(Problem description): I need the lines below from the one with "Response) : netE bool" down to the one with "else with_header (HSet" reproduced exactly, both ends included, and nothing else.

___ Given data ___

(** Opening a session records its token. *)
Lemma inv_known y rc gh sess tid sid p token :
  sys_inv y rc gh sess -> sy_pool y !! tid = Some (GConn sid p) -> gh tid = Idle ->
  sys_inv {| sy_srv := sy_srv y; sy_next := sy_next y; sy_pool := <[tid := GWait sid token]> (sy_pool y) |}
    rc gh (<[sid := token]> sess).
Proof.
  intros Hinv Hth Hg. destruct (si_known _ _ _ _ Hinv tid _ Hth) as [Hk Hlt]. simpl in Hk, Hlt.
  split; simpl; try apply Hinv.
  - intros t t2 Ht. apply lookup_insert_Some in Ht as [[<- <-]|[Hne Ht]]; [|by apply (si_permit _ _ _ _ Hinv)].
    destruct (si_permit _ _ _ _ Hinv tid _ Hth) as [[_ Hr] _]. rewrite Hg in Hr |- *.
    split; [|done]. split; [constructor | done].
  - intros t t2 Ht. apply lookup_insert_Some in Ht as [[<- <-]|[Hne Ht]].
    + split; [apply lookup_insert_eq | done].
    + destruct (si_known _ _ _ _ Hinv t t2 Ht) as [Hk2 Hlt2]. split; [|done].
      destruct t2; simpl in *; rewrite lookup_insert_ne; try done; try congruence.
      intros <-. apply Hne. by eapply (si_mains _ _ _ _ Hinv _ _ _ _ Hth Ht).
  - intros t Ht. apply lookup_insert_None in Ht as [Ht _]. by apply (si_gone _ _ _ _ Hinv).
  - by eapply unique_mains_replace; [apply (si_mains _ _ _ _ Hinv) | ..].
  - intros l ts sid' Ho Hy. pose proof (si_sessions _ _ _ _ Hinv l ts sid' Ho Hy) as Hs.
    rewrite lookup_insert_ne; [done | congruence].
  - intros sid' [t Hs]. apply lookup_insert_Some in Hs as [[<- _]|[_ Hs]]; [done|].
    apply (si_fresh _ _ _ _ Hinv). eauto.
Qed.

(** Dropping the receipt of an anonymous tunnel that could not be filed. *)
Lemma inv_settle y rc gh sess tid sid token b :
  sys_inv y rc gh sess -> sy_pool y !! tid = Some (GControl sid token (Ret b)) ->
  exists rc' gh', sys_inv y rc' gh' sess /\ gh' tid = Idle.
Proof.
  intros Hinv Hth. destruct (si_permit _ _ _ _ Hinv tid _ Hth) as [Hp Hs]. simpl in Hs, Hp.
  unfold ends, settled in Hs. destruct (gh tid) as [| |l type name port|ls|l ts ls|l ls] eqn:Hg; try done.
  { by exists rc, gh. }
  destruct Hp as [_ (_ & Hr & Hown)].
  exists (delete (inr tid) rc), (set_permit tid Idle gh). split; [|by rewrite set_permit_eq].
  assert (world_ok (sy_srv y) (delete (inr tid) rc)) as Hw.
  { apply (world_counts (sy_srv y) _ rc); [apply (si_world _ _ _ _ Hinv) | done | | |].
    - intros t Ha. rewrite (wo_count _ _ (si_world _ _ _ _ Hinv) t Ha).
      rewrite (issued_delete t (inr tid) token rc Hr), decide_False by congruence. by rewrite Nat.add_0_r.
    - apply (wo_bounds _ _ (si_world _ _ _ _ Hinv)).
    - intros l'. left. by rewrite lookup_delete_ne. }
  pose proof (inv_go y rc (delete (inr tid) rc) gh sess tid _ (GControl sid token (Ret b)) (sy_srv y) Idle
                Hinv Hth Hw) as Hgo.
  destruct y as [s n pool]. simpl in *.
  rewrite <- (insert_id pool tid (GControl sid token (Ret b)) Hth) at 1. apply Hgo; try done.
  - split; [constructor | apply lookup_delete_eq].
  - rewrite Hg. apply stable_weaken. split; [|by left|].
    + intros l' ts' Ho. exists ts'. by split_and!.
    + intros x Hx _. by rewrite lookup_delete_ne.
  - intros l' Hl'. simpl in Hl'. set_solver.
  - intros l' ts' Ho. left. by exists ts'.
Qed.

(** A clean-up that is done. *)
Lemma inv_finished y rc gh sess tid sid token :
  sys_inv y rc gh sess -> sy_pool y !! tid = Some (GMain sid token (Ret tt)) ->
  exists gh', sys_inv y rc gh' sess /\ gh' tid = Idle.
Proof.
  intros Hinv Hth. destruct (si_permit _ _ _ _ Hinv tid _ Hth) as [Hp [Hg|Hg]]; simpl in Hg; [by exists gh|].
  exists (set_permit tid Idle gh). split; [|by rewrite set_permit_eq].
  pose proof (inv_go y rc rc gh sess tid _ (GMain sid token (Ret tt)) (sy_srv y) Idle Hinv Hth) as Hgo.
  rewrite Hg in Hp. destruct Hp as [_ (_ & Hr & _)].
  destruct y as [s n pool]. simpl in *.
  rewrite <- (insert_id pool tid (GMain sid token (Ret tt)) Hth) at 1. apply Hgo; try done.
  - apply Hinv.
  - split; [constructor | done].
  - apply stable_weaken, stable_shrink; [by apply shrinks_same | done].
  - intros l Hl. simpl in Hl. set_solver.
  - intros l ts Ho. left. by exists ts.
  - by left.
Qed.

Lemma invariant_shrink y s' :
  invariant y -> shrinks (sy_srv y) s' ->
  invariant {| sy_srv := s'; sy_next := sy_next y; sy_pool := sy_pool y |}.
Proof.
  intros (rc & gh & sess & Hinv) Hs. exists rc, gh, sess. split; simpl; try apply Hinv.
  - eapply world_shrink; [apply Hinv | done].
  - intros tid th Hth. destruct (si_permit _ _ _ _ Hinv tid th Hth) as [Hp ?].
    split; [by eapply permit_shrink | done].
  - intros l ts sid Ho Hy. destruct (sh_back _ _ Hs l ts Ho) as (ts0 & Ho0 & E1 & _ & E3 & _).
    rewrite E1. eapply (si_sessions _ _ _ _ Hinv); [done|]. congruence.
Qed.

___
___ Given data ___

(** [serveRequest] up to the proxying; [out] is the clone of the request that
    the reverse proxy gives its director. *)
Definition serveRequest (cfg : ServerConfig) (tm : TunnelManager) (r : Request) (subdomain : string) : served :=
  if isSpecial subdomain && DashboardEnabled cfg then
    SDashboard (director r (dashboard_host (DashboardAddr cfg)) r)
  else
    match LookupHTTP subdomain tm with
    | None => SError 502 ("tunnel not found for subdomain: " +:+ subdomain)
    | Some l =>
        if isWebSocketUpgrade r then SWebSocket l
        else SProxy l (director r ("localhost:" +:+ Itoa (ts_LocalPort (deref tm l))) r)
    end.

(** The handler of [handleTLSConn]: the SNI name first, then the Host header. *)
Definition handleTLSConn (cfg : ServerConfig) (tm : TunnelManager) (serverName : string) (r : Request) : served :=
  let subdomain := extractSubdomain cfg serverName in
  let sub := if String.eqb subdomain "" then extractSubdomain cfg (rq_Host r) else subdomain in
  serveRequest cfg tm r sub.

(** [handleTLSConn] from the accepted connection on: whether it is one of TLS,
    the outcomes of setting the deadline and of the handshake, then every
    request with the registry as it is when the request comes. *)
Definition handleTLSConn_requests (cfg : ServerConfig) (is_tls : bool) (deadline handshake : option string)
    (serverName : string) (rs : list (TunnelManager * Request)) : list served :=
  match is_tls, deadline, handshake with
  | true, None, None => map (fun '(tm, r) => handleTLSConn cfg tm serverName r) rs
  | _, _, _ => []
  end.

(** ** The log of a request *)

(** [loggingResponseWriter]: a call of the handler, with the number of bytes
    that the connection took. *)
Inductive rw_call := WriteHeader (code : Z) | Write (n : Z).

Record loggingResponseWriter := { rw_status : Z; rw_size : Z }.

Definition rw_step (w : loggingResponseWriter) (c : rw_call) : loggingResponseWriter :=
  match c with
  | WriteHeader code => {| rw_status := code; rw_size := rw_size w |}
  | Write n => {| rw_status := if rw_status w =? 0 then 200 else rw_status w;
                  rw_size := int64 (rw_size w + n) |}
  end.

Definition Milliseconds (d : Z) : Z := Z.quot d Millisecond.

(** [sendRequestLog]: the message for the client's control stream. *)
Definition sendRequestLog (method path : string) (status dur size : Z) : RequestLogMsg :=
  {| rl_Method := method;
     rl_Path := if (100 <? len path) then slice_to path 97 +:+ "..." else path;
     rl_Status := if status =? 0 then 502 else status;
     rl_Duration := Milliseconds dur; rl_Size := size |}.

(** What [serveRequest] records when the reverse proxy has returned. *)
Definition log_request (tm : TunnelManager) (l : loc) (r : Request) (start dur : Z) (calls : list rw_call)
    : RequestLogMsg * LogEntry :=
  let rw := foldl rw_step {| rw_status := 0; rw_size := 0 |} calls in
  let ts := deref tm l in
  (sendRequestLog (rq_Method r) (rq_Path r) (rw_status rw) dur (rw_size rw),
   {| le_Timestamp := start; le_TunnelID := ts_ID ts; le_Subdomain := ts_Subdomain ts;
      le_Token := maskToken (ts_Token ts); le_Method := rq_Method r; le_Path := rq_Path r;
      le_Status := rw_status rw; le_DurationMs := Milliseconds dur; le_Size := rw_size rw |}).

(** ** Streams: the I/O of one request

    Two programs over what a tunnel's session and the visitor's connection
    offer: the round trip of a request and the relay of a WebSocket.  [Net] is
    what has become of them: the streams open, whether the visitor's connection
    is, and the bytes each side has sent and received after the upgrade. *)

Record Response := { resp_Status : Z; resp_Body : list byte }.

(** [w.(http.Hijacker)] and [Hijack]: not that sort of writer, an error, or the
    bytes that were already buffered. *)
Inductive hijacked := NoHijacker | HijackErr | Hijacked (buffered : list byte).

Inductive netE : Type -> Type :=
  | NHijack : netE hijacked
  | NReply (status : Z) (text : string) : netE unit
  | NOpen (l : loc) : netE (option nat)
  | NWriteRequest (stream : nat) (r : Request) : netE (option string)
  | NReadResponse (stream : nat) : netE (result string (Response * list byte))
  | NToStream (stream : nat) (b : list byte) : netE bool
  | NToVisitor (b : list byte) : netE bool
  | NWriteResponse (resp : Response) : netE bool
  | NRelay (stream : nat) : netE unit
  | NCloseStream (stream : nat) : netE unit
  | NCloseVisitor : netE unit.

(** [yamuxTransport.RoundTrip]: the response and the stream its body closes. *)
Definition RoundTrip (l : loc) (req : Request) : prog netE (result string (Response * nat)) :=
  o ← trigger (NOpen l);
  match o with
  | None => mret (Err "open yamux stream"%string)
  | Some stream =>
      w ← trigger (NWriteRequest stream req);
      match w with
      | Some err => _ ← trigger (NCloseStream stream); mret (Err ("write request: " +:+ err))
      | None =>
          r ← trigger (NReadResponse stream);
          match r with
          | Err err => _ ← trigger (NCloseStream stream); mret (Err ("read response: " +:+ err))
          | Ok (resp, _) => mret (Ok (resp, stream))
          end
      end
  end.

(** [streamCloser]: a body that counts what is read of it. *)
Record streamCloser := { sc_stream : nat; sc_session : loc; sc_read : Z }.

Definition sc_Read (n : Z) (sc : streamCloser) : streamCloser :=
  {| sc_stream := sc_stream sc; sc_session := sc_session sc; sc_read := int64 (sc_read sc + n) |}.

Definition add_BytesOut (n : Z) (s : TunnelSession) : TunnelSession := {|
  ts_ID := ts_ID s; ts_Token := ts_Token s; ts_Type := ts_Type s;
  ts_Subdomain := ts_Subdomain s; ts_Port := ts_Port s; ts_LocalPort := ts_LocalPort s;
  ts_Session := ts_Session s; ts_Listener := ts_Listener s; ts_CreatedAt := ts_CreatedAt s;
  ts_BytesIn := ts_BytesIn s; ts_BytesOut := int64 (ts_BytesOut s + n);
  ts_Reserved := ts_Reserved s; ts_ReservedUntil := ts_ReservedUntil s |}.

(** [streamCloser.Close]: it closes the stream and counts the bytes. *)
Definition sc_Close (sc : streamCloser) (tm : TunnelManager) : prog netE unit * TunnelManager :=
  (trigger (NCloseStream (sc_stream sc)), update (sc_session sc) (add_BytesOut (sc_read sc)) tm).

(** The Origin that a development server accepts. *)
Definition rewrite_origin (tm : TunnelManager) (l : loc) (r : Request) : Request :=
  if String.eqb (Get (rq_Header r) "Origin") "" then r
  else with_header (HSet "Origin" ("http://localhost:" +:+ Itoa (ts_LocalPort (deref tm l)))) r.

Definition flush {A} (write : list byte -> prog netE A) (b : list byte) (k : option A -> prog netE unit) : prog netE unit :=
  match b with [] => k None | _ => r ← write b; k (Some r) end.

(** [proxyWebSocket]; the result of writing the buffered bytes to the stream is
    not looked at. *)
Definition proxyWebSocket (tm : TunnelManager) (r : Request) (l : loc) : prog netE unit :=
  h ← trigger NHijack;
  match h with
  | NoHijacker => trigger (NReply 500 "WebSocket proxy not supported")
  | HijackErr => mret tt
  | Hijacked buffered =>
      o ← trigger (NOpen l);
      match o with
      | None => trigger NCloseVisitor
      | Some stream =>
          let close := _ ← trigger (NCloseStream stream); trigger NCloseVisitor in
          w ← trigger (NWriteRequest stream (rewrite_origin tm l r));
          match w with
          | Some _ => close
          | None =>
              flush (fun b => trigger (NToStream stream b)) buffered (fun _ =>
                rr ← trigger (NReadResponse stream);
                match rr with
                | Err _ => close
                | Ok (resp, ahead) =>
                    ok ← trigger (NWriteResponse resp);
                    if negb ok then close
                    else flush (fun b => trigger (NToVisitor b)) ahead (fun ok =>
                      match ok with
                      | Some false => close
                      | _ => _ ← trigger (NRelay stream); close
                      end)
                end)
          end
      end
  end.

___

(Worked solution):
  | NWriteResponse (resp : Response) : netE bool
  | NRelay (stream : nat) : netE unit
  | NCloseStream (stream : nat) : netE unit
  | NCloseVisitor : netE unit.

(** [yamuxTransport.RoundTrip]: the response and the stream its body closes. *)
Definition RoundTrip (l : loc) (req : Request) : prog netE (result string (Response * nat)) :=
  o ← trigger (NOpen l);
  match o with
  | None => mret (Err "open yamux stream"%string)
  | Some stream =>
      w ← trigger (NWriteRequest stream req);
      match w with
      | Some err => _ ← trigger (NCloseStream stream); mret (Err ("write request: " +:+ err))
      | None =>
          r ← trigger (NReadResponse stream);
          match r with
          | Err err => _ ← trigger (NCloseStream stream); mret (Err ("read response: " +:+ err))
          | Ok (resp, _) => mret (Ok (resp, stream))
          end
      end
  end.

(** [streamCloser]: a body that counts what is read of it. *)
Record streamCloser := { sc_stream : nat; sc_session : loc; sc_read : Z }.

Definition sc_Read (n : Z) (sc : streamCloser) : streamCloser :=
  {| sc_stream := sc_stream sc; sc_session := sc_session sc; sc_read := int64 (sc_read sc + n) |}.

Definition add_BytesOut (n : Z) (s : TunnelSession) : TunnelSession := {|
  ts_ID := ts_ID s; ts_Token := ts_Token s; ts_Type := ts_Type s;
  ts_Subdomain := ts_Subdomain s; ts_Port := ts_Port s; ts_LocalPort := ts_LocalPort s;
  ts_Session := ts_Session s; ts_Listener := ts_Listener s; ts_CreatedAt := ts_CreatedAt s;
  ts_BytesIn := ts_BytesIn s; ts_BytesOut := int64 (ts_BytesOut s + n);
  ts_Reserved := ts_Reserved s; ts_ReservedUntil := ts_ReservedUntil s |}.

(** [streamCloser.Close]: it closes the stream and counts the bytes. *)
Definition sc_Close (sc : streamCloser) (tm : TunnelManager) : prog netE unit * TunnelManager :=
  (trigger (NCloseStream (sc_stream sc)), update (sc_session sc) (add_BytesOut (sc_read sc)) tm).

(** The Origin that a development server accepts. *)
Definition rewrite_origin (tm : TunnelManager) (l : loc) (r : Request) : Request :=
  if String.eqb (Get (rq_Header r) "Origin") "" then r
  else with_header (HSet "Origin" ("http://localhost:" +:+ Itoa (ts_LocalPort (deref tm l)))) r.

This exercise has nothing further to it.